### EXTRACTED DATA

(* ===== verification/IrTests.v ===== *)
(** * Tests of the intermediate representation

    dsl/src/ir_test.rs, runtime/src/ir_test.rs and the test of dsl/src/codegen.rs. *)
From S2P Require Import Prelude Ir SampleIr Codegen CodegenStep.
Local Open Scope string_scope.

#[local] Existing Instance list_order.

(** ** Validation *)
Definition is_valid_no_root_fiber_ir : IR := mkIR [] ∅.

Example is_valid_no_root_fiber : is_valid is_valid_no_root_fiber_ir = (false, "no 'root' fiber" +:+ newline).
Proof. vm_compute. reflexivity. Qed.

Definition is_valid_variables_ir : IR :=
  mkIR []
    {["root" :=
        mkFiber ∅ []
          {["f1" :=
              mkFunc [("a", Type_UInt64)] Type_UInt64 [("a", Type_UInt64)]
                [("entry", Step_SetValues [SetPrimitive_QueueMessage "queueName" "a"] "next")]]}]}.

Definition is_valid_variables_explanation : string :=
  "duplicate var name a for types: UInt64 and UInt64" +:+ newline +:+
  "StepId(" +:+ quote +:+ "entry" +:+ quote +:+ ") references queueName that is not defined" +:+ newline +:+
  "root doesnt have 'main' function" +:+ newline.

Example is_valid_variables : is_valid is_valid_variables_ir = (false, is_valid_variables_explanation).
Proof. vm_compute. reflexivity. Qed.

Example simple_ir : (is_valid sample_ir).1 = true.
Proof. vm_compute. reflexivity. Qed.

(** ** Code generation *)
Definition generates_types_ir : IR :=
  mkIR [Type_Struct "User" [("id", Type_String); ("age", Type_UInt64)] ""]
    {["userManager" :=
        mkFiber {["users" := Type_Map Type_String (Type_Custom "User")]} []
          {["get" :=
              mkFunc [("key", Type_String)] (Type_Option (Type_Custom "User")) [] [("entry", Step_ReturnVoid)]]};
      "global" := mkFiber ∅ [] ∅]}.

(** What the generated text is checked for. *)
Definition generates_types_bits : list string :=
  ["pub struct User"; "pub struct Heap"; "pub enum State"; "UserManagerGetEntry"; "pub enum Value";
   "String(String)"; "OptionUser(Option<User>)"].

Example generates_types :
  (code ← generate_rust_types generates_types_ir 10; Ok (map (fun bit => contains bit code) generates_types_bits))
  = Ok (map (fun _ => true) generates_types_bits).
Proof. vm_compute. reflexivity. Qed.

* * *

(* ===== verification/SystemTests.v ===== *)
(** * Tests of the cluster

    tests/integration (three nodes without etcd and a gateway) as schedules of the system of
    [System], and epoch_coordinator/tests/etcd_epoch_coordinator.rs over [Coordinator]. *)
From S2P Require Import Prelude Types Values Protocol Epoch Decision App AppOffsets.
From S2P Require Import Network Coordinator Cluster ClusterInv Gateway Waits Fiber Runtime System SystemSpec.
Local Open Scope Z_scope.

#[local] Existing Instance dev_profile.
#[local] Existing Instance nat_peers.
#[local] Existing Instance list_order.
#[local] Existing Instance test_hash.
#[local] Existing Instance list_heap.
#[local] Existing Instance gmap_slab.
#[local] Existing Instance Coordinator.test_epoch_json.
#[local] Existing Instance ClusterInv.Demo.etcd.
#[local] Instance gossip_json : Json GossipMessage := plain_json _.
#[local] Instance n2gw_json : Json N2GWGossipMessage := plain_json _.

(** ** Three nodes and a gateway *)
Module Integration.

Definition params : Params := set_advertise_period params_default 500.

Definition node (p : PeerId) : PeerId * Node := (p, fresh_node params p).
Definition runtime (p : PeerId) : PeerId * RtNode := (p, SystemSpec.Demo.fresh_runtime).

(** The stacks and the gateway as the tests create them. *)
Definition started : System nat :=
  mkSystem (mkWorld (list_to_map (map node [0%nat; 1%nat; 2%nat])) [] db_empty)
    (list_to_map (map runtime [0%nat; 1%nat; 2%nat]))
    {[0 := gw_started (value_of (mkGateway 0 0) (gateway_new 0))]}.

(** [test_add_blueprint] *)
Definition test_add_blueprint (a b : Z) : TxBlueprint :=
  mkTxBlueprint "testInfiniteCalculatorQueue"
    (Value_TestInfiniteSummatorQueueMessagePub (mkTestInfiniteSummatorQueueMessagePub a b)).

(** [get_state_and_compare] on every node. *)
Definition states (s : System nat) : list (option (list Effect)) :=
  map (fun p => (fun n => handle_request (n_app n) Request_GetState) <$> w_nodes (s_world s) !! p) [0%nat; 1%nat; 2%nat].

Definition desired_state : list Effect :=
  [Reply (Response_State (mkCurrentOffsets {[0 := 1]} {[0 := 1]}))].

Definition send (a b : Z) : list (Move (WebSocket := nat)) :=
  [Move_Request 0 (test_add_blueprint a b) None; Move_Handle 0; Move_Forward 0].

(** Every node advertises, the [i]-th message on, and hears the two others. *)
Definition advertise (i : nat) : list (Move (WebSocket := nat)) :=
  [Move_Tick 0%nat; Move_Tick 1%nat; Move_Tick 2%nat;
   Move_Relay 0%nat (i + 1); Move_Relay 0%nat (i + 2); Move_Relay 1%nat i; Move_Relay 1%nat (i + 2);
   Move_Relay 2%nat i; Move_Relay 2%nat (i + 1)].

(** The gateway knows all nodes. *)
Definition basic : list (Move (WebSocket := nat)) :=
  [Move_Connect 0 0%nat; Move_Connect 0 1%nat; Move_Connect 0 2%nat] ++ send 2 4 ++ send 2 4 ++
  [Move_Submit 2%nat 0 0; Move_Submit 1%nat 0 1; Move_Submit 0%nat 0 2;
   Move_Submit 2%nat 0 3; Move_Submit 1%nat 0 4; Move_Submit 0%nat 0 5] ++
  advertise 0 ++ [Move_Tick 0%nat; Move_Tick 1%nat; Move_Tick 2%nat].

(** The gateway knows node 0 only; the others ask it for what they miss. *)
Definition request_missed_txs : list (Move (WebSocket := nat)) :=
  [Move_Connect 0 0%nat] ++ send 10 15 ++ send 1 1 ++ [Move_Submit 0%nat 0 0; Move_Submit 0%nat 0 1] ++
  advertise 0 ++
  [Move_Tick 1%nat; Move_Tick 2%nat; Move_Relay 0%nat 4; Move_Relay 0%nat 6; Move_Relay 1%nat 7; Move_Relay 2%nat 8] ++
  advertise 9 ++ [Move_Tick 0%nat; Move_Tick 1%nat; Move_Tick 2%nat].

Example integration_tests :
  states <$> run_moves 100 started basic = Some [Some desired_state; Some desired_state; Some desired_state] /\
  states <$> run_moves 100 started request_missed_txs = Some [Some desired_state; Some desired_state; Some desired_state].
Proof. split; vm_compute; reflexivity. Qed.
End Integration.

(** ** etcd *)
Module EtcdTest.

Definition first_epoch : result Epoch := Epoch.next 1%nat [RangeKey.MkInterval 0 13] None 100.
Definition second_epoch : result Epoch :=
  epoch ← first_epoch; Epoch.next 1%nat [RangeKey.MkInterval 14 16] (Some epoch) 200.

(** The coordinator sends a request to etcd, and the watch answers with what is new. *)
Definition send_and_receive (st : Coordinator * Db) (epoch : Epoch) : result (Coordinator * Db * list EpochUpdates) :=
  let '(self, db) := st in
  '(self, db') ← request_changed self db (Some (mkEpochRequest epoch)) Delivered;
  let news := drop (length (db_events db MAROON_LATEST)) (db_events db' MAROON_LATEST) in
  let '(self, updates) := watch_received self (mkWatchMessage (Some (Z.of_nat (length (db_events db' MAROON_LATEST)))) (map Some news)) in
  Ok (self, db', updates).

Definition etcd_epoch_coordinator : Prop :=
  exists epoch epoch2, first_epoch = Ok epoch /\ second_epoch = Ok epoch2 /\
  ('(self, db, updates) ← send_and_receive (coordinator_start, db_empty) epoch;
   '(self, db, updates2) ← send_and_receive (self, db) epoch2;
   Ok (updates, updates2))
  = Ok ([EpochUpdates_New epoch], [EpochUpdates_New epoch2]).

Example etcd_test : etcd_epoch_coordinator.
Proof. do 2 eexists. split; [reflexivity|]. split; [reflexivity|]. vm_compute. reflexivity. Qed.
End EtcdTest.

### GOAL OF THE EXERCISE
Every line in the entries above that mentions the word "Import" must be shown.

### RESPONSE
From S2P Require Import Prelude Ir SampleIr Codegen CodegenStep.
From S2P Require Import Prelude Types Values Protocol Epoch Decision App AppOffsets.
From S2P Require Import Network Coordinator Cluster ClusterInv Gateway Waits Fiber Runtime System SystemSpec.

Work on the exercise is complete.